__Recorded data__.
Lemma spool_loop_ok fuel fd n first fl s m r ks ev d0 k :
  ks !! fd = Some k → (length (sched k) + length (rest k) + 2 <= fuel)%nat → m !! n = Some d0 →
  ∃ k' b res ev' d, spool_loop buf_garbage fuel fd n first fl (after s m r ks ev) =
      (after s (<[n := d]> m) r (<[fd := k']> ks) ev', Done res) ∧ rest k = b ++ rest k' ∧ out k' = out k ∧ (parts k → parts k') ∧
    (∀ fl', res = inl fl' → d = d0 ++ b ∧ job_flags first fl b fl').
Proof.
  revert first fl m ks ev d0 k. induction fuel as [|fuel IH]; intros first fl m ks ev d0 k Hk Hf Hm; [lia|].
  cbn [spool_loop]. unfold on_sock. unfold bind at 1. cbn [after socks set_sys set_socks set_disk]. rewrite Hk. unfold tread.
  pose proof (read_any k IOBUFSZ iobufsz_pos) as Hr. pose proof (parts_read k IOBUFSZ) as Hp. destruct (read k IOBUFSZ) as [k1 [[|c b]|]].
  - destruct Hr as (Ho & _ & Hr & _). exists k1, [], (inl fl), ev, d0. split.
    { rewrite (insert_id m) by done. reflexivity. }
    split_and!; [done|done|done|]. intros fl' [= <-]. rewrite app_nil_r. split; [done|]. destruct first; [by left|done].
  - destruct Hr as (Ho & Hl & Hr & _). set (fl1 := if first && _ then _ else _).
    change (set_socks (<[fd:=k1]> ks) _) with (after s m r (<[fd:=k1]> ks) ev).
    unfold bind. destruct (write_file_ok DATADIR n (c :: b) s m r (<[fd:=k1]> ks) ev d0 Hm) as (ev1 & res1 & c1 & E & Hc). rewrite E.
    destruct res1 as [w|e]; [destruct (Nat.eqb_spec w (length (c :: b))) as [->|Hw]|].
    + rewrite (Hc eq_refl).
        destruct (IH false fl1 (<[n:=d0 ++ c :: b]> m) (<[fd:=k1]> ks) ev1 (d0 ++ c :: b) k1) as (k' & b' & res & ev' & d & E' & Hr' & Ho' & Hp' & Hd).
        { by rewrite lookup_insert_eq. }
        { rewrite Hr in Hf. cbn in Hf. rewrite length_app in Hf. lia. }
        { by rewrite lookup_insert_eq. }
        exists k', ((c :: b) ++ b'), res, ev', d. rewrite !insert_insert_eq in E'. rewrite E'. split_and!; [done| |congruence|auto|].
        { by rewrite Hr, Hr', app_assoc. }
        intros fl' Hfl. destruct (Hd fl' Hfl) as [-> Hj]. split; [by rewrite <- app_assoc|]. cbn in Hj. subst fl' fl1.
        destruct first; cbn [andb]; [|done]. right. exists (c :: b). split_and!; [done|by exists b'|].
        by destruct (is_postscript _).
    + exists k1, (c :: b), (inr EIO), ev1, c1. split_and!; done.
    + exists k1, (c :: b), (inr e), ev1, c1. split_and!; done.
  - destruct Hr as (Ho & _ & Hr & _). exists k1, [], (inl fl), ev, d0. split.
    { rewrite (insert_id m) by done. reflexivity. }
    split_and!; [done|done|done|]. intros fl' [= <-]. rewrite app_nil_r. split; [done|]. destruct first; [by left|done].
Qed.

==

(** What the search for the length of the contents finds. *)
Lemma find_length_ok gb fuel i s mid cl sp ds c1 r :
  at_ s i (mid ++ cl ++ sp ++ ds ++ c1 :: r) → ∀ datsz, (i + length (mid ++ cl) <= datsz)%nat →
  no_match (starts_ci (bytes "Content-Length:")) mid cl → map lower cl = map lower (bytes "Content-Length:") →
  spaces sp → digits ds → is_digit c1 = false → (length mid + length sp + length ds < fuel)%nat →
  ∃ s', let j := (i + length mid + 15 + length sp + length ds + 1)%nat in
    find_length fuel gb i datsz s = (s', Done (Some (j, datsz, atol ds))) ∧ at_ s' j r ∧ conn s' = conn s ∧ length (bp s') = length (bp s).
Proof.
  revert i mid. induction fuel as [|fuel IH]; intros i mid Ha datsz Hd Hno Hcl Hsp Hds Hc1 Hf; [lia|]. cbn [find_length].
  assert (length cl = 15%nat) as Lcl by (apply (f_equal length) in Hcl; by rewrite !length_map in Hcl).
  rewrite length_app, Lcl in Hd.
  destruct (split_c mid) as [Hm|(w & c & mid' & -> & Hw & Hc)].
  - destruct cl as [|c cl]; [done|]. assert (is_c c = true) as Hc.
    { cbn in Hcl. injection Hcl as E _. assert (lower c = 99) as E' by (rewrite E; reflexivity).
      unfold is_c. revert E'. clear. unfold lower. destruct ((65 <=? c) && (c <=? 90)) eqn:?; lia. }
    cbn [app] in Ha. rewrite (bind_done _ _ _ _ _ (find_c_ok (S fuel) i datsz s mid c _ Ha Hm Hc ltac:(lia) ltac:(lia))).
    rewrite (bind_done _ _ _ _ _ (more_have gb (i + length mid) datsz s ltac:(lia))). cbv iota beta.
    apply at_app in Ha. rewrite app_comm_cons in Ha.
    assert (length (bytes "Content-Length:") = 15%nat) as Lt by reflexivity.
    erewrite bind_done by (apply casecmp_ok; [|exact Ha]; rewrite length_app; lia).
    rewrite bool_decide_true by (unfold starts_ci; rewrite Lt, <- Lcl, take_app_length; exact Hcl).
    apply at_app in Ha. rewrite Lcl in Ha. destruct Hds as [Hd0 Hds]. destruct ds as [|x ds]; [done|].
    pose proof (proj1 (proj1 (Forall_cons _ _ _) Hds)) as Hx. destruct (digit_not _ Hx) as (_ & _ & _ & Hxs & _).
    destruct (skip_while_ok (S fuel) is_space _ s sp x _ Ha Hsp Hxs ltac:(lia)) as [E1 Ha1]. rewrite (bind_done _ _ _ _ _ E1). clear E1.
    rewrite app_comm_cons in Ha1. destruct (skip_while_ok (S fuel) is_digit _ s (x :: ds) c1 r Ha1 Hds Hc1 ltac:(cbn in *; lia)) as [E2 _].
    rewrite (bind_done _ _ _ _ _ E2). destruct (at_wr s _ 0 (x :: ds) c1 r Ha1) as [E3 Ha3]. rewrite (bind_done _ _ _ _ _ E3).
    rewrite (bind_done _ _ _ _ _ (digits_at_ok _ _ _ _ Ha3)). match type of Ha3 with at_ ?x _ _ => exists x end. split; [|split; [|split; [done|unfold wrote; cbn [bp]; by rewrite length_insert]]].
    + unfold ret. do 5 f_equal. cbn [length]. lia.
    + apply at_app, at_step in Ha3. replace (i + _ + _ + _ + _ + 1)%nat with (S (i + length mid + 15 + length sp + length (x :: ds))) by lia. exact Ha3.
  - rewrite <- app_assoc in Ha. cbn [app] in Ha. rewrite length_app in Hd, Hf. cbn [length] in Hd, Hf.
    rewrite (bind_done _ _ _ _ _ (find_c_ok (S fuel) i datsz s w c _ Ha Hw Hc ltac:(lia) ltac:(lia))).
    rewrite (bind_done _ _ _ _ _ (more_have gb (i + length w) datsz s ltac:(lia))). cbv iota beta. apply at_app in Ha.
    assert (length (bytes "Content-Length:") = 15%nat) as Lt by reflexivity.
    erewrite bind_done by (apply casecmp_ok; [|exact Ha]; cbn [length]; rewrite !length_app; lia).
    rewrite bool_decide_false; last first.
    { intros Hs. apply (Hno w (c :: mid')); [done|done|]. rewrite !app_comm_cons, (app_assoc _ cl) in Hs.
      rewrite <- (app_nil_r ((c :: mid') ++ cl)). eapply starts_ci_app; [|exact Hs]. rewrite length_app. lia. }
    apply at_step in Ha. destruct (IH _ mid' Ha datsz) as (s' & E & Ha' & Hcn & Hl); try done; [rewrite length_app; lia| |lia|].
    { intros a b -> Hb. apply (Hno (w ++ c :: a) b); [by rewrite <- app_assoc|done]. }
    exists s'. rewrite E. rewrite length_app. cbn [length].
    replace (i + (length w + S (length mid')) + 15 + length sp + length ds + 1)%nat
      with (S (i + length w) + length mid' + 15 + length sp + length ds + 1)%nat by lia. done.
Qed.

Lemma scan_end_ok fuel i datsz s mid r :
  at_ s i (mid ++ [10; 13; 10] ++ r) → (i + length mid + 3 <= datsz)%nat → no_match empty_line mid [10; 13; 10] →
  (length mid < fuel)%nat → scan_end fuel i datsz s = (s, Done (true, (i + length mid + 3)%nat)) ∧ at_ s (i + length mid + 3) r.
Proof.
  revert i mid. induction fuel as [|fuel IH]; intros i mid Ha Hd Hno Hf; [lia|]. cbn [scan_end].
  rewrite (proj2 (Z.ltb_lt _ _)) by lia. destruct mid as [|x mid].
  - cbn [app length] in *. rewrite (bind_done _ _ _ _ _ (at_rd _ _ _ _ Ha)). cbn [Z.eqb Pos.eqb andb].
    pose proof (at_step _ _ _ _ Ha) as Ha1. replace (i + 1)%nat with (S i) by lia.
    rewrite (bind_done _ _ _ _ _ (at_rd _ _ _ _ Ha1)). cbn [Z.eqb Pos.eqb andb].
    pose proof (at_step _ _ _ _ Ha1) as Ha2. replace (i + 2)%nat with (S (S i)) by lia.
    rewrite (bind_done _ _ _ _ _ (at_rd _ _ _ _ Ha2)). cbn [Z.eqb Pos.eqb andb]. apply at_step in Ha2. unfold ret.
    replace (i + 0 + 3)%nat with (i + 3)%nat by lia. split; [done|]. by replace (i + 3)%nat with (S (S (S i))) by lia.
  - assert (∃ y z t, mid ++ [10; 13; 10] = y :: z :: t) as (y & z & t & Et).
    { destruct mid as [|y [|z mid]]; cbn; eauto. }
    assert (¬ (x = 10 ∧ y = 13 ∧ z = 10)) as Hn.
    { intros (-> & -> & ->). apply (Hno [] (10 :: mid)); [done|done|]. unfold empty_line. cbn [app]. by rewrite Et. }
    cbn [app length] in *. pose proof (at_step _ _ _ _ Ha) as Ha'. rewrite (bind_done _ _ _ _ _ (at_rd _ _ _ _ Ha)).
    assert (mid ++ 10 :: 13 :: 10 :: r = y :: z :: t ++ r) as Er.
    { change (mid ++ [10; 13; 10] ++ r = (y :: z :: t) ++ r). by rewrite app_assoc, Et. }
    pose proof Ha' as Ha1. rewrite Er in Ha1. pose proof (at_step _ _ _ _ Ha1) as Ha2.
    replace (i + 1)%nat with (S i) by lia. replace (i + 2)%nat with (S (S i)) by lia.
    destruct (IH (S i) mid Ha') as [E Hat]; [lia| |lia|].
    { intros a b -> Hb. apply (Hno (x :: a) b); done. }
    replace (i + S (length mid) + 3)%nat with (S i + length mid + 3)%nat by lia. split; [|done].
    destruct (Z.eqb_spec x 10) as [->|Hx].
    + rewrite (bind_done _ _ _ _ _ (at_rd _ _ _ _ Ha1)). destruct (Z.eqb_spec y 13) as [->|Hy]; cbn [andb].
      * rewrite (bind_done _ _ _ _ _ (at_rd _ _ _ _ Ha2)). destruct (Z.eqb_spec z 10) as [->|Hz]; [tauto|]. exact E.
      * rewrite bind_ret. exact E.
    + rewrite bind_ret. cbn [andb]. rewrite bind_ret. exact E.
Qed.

--

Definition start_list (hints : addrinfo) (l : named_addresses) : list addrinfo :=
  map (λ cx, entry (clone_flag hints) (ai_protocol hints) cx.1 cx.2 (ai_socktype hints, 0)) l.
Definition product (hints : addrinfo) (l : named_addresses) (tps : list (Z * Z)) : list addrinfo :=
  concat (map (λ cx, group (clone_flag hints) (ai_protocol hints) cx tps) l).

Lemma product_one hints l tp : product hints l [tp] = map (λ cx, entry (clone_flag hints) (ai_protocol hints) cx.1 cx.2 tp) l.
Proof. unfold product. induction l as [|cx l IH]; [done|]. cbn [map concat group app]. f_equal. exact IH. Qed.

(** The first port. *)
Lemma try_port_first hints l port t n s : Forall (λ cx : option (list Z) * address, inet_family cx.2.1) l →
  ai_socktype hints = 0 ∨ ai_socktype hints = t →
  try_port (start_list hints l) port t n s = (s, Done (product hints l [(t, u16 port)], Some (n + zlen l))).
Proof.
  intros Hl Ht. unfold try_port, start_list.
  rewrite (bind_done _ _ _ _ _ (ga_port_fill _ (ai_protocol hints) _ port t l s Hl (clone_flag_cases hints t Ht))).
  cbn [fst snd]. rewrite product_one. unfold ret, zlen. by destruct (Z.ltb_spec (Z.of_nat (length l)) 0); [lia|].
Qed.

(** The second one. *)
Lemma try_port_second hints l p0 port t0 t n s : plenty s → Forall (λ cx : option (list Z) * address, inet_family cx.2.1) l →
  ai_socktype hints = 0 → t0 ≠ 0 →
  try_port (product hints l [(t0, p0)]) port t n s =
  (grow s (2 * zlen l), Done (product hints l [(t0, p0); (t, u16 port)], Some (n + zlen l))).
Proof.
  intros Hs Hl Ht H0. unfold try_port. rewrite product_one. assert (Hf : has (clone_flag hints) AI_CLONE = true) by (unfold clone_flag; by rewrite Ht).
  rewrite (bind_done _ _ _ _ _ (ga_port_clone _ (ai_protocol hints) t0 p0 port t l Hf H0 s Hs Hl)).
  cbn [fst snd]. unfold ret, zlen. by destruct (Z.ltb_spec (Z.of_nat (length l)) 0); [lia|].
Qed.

__Exercise objective__.
Your answer must be a single number: the count of lines in the records that hold the word "beta".

__Problem solution__.
2